▶ _What is being asked_: All of the records must be repeated exactly.

[Collected data]
━━━

(** C38: what SelectEvictions evicts. With resident RAM above the threshold it evicts, each exactly
    once, the RUNNING rows older than 30 s that are reached before enough RAM is freed in the order
    best-effort before reserved, within these other plans before Scale, then least recently used, then
    by id ([goes_first]); the evicted set is downward closed in that order and frees enough, unless
    every evictable row is gone. *)
Theorem select_evictions_correct resident now rows :
  NoDup (Instance <$> rows) → (∀ r, r ∈ rows → 0 ≤ admissionMB r) → resident < 2 ^ 63 →
  let ev := SelectEvictions resident now rows in
  NoDup ev ∧
  (∀ id, id ∈ ev ↔
     ∃ r, r ∈ rows ∧ Instance r = id ∧ evictable now r = true ∧
          EvictionThresholdMB < resident - mb_before now rows r) ∧
  (∀ r r', r ∈ rows → r' ∈ rows → evictable now r = true → goes_first r r' →
     Instance r' ∈ ev → Instance r ∈ ev) ∧
  (resident - sum_mb (filter (λ r, bool_decide (Instance r ∈ ev)) rows) ≤ EvictionThresholdMB ∨
   ∀ r, r ∈ rows → evictable now r = true → Instance r ∈ ev).
Proof.
  intros Hids Hnn Hres ev. pose proof (elem_of_evicted resident now rows Hids Hnn Hres) as Hel.
  destruct (evicted_prefix resident now rows Hnn Hres) as (l1 & l2 & E & Eev & Hor).
  assert (∀ r, r ∈ l1 → r ∈ rows ∧ evictable now r = true) as Hl1.
  { intros r Hr. apply (elem_of_evict_order now rows). rewrite E. set_solver. }
  assert (∀ r, r ∈ rows → Instance r ∈ ev ↔ r ∈ l1) as Hin.
  { intros r Hr. unfold ev. rewrite Eev, list_elem_of_fmap. split; [|eauto].
    intros (r' & Eid & Hr'). rewrite (ids_inj rows r r'); [done|done|done|by apply Hl1|done]. }
  pose proof (evict_order_ids now rows Hids) as Hnd. rewrite E, fmap_app in Hnd.
  apply NoDup_app in Hnd as [Hnd _]. split_and!.
  - unfold ev. by rewrite Eev.
  - intros id. split.
    + unfold ev. rewrite Eev, list_elem_of_fmap. intros (r & -> & Hr). destruct (Hl1 r Hr) as [Hrr He].
      exists r. split_and!; [done|done|done|]. apply Hel; [done|done|]. by apply Hin.
    + intros (r & Hr & <- & He & Hlt). by apply Hel.
  - intros r r' Hr Hr' He Hless%evict_less_goes_first Hev. apply Hel; [done|done|].
    apply Hel in Hev; [|done|by apply Hl1, Hin]. rewrite mb_before_less in *.
    pose proof (sum_mb_filter_le (λ y, evictable now y && evict_less y r)
      (λ y, evictable now y && evict_less y r') rows Hnn) as Hle.
    assert (sum_mb (filter (λ y, evictable now y && evict_less y r) rows)
            ≤ sum_mb (filter (λ y, evictable now y && evict_less y r') rows)); [|lia].
    apply Hle. intros y Hy. breflect. rewrite (evict_less_trans y r r') by done. by rewrite andb_true_r.
  - destruct Hor as [Hle|Hnil]; [left|right].
    + assert (filter (λ r, bool_decide (Instance r ∈ ev)) rows ≡ₚ l1) as ->; [|done].
      apply NoDup_Permutation; [by eapply (NoDup_fmap_1 Instance), filter_ids|by eapply NoDup_fmap_1|].
      intros r. rewrite elem_of_filter_bool, bool_decide_eq_true. split.
      * intros [Hi Hr]. by apply Hin.
      * intros Hr. split; [apply Hin; [by apply Hl1|done]|by apply Hl1].
    + intros r Hr He. apply Hin; [done|]. assert (r ∈ l1 ++ l2) as Hrs
        by (rewrite <- E; by apply (elem_of_evict_order now rows)). by rewrite Hnil, app_nil_r in Hrs.
Qed.

(** ** The selectors only choose RUNNING rows of the snapshot *)

Definition chosen (rows : list InstanceInfo) (id : string) : Prop :=
  ∃ r, r ∈ rows ∧ Instance r = id ∧ IState r = StateRunning.

Lemma running_state r : is_running r = true → IState r = StateRunning.
Proof. unfold is_running, State_eqb. by rewrite bool_decide_eq_true. Qed.

Lemma ReapIdle_chosen now rows park id :
  snapshot_ok rows → plans_known now rows → ReapIdle now rows = Some park → id ∈ park → chosen rows id.
Proof.
  intros Hok Hpl. destruct (idle_rows_built now [] ∅ rows (built_empty _ _ _ _) Hok Hpl) as (m & E & Hb).
  unfold ReapIdle. rewrite E. intros [= <-].
  rewrite (elem_of_picks is_running (counts now) (idle now) (λ _, 0) idle_group
    (λ g, running g - floor g) idle_group_take rows m id Hok Hb).
  intros (r & _ & Hr & Hid & Hi & _). exists r. split_and!; [done|done|].
  by eapply running_state, counts_running, idle_counts.
Qed.

Lemma ReapAggressive_chosen now rows d id :
  snapshot_ok rows → id ∈ ReapAggressive now rows d → chosen rows id.
Proof.
  intros Hok. pose proof (aggressive_rows_built now d [] ∅ rows (built_empty _ _ _ _) Hok) as Hb.
  unfold ReapAggressive. rewrite (elem_of_picks _ _ _ _ aggressive_group
    (λ g, running g - aggressive_limit (floor g) (desired g)) aggressive_group_take rows _ id Hok Hb).
  intros (r & _ & Hr & Hid & Hi & _). exists r. split_and!; [done|done|]. breflect.
  by eapply running_state, counts_running, surplus_counts.
Qed.

Lemma SelectEvictions_chosen resident now rows id :
  id ∈ SelectEvictions resident now rows → chosen rows id.
Proof.
  rewrite SelectEvictions_loop. set (s := go_sort _ _).
  assert (∀ l rem, id ∈ evict_loop rem l → id ∈ Instance <$> l) as Hsub.
  { induction l as [|r l IH]; intros rem; simpl; [by intros ?%elem_of_nil|]. case_match; [by intros ?%elem_of_nil|].
    intros [->|?]%elem_of_cons; [by left|right; eauto]. }
  intros (r & -> & Hr)%Hsub%list_elem_of_fmap. unfold s in Hr.
  rewrite elem_of_go_sort, elem_of_filter_bool in Hr. destruct Hr as [He Hr]. exists r.
  split_and!; [done|done|]. unfold evictable in He. breflect. by apply running_state.
Qed.

(** ** Witnesses *)

Definition sample_info (id app : string) (lastReq started floor : Z) : InstanceInfo :=
  mkInfo id app "pro" StateRunning 512 [] (lastReq * Second) (started * Second) EmptyString 10 "n1" 0 0
    floor "dep" false None 0.

Definition sample_rows : list InstanceInfo :=
  [sample_info "i1" "a" 50 0 1; sample_info "i2" "a" 80 0 1; sample_info "i3" "a" 60 75 1;
   sample_info "i4" "b" 99 0 0].

Lemma sample_rows_ok : snapshot_ok sample_rows.
Proof.
  split; [vm_decide|]. intros r r' Hr Hr' E. unfold sample_rows in *.
  repeat (apply elem_of_cons in Hr as [->|Hr]); [..|by apply elem_of_nil in Hr];
    repeat (apply elem_of_cons in Hr' as [->|Hr']); try (by apply elem_of_nil in Hr'); done.
Qed.

Lemma sample_plans now : plans_known now sample_rows.
Proof.
  intros r Hr _ _ _. unfold sample_rows in Hr.
  repeat (apply elem_of_cons in Hr as [->|Hr]); [done..|by apply elem_of_nil in Hr].
Qed.

(** At 100 s the three rows of app [a] are idle and its floor is 1: the two stalest are parked. *)
Lemma reap_idle_correct_witness :
  ∃ park, ReapIdle (100 * Second) sample_rows = Some park ∧ park = ["i1"; "i3"]%string ∧ NoDup park.
Proof.
  destruct (reap_idle_correct (100 * Second) sample_rows sample_rows_ok (sample_plans _))
    as (park & E & Hnd & _). exists park. split_and!; [done| |done].
  assert (ReapIdle (100 * Second) sample_rows = Some ["i1"; "i3"]%string) as E' by by vm_compute. congruence.
Defined.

━━━

▶ _Solution to this problem_:
(** C38: what SelectEvictions evicts. With resident RAM above the threshold it evicts, each exactly
    once, the RUNNING rows older than 30 s that are reached before enough RAM is freed in the order
    best-effort before reserved, within these other plans before Scale, then least recently used, then
    by id ([goes_first]); the evicted set is downward closed in that order and frees enough, unless
    every evictable row is gone. *)
Theorem select_evictions_correct resident now rows :
  NoDup (Instance <$> rows) → (∀ r, r ∈ rows → 0 ≤ admissionMB r) → resident < 2 ^ 63 →
  let ev := SelectEvictions resident now rows in
  NoDup ev ∧
  (∀ id, id ∈ ev ↔
     ∃ r, r ∈ rows ∧ Instance r = id ∧ evictable now r = true ∧
          EvictionThresholdMB < resident - mb_before now rows r) ∧
  (∀ r r', r ∈ rows → r' ∈ rows → evictable now r = true → goes_first r r' →
     Instance r' ∈ ev → Instance r ∈ ev) ∧
  (resident - sum_mb (filter (λ r, bool_decide (Instance r ∈ ev)) rows) ≤ EvictionThresholdMB ∨
   ∀ r, r ∈ rows → evictable now r = true → Instance r ∈ ev).
Proof.
  intros Hids Hnn Hres ev. pose proof (elem_of_evicted resident now rows Hids Hnn Hres) as Hel.
  destruct (evicted_prefix resident now rows Hnn Hres) as (l1 & l2 & E & Eev & Hor).
  assert (∀ r, r ∈ l1 → r ∈ rows ∧ evictable now r = true) as Hl1.
  { intros r Hr. apply (elem_of_evict_order now rows). rewrite E. set_solver. }
  assert (∀ r, r ∈ rows → Instance r ∈ ev ↔ r ∈ l1) as Hin.
  { intros r Hr. unfold ev. rewrite Eev, list_elem_of_fmap. split; [|eauto].
    intros (r' & Eid & Hr'). rewrite (ids_inj rows r r'); [done|done|done|by apply Hl1|done]. }
  pose proof (evict_order_ids now rows Hids) as Hnd. rewrite E, fmap_app in Hnd.
  apply NoDup_app in Hnd as [Hnd _]. split_and!.
  - unfold ev. by rewrite Eev.
  - intros id. split.
    + unfold ev. rewrite Eev, list_elem_of_fmap. intros (r & -> & Hr). destruct (Hl1 r Hr) as [Hrr He].
      exists r. split_and!; [done|done|done|]. apply Hel; [done|done|]. by apply Hin.
    + intros (r & Hr & <- & He & Hlt). by apply Hel.
  - intros r r' Hr Hr' He Hless%evict_less_goes_first Hev. apply Hel; [done|done|].
    apply Hel in Hev; [|done|by apply Hl1, Hin]. rewrite mb_before_less in *.
    pose proof (sum_mb_filter_le (λ y, evictable now y && evict_less y r)
      (λ y, evictable now y && evict_less y r') rows Hnn) as Hle.
    assert (sum_mb (filter (λ y, evictable now y && evict_less y r) rows)
            ≤ sum_mb (filter (λ y, evictable now y && evict_less y r') rows)); [|lia].
    apply Hle. intros y Hy. breflect. rewrite (evict_less_trans y r r') by done. by rewrite andb_true_r.
  - destruct Hor as [Hle|Hnil]; [left|right].
    + assert (filter (λ r, bool_decide (Instance r ∈ ev)) rows ≡ₚ l1) as ->; [|done].
      apply NoDup_Permutation; [by eapply (NoDup_fmap_1 Instance), filter_ids|by eapply NoDup_fmap_1|].
      intros r. rewrite elem_of_filter_bool, bool_decide_eq_true. split.
      * intros [Hi Hr]. by apply Hin.
      * intros Hr. split; [apply Hin; [by apply Hl1|done]|by apply Hl1].
    + intros r Hr He. apply Hin; [done|]. assert (r ∈ l1 ++ l2) as Hrs
        by (rewrite <- E; by apply (elem_of_evict_order now rows)). by rewrite Hnil, app_nil_r in Hrs.
Qed.

(** ** The selectors only choose RUNNING rows of the snapshot *)

Definition chosen (rows : list InstanceInfo) (id : string) : Prop :=
  ∃ r, r ∈ rows ∧ Instance r = id ∧ IState r = StateRunning.

Lemma running_state r : is_running r = true → IState r = StateRunning.
Proof. unfold is_running, State_eqb. by rewrite bool_decide_eq_true. Qed.

Lemma ReapIdle_chosen now rows park id :
  snapshot_ok rows → plans_known now rows → ReapIdle now rows = Some park → id ∈ park → chosen rows id.
Proof.
  intros Hok Hpl. destruct (idle_rows_built now [] ∅ rows (built_empty _ _ _ _) Hok Hpl) as (m & E & Hb).
  unfold ReapIdle. rewrite E. intros [= <-].
  rewrite (elem_of_picks is_running (counts now) (idle now) (λ _, 0) idle_group
    (λ g, running g - floor g) idle_group_take rows m id Hok Hb).
  intros (r & _ & Hr & Hid & Hi & _). exists r. split_and!; [done|done|].
  by eapply running_state, counts_running, idle_counts.
Qed.

Lemma ReapAggressive_chosen now rows d id :
  snapshot_ok rows → id ∈ ReapAggressive now rows d → chosen rows id.
Proof.
  intros Hok. pose proof (aggressive_rows_built now d [] ∅ rows (built_empty _ _ _ _) Hok) as Hb.
  unfold ReapAggressive. rewrite (elem_of_picks _ _ _ _ aggressive_group
    (λ g, running g - aggressive_limit (floor g) (desired g)) aggressive_group_take rows _ id Hok Hb).
  intros (r & _ & Hr & Hid & Hi & _). exists r. split_and!; [done|done|]. breflect.
  by eapply running_state, counts_running, surplus_counts.
Qed.

Lemma SelectEvictions_chosen resident now rows id :
  id ∈ SelectEvictions resident now rows → chosen rows id.
Proof.
  rewrite SelectEvictions_loop. set (s := go_sort _ _).
  assert (∀ l rem, id ∈ evict_loop rem l → id ∈ Instance <$> l) as Hsub.
  { induction l as [|r l IH]; intros rem; simpl; [by intros ?%elem_of_nil|]. case_match; [by intros ?%elem_of_nil|].
    intros [->|?]%elem_of_cons; [by left|right; eauto]. }
  intros (r & -> & Hr)%Hsub%list_elem_of_fmap. unfold s in Hr.
  rewrite elem_of_go_sort, elem_of_filter_bool in Hr. destruct Hr as [He Hr]. exists r.
  split_and!; [done|done|]. unfold evictable in He. breflect. by apply running_state.
Qed.

(** ** Witnesses *)

Definition sample_info (id app : string) (lastReq started floor : Z) : InstanceInfo :=
  mkInfo id app "pro" StateRunning 512 [] (lastReq * Second) (started * Second) EmptyString 10 "n1" 0 0
    floor "dep" false None 0.

Definition sample_rows : list InstanceInfo :=
  [sample_info "i1" "a" 50 0 1; sample_info "i2" "a" 80 0 1; sample_info "i3" "a" 60 75 1;
   sample_info "i4" "b" 99 0 0].

Lemma sample_rows_ok : snapshot_ok sample_rows.
Proof.
  split; [vm_decide|]. intros r r' Hr Hr' E. unfold sample_rows in *.
  repeat (apply elem_of_cons in Hr as [->|Hr]); [..|by apply elem_of_nil in Hr];
    repeat (apply elem_of_cons in Hr' as [->|Hr']); try (by apply elem_of_nil in Hr'); done.
Qed.

Lemma sample_plans now : plans_known now sample_rows.
Proof.
  intros r Hr _ _ _. unfold sample_rows in Hr.
  repeat (apply elem_of_cons in Hr as [->|Hr]); [done..|by apply elem_of_nil in Hr].
Qed.

(** At 100 s the three rows of app [a] are idle and its floor is 1: the two stalest are parked. *)
Lemma reap_idle_correct_witness :
  ∃ park, ReapIdle (100 * Second) sample_rows = Some park ∧ park = ["i1"; "i3"]%string ∧ NoDup park.
Proof.
  destruct (reap_idle_correct (100 * Second) sample_rows sample_rows_ok (sample_plans _))
    as (park & E & Hnd & _). exists park. split_and!; [done| |done].
  assert (ReapIdle (100 * Second) sample_rows = Some ["i1"; "i3"]%string) as E' by by vm_compute. congruence.
Defined.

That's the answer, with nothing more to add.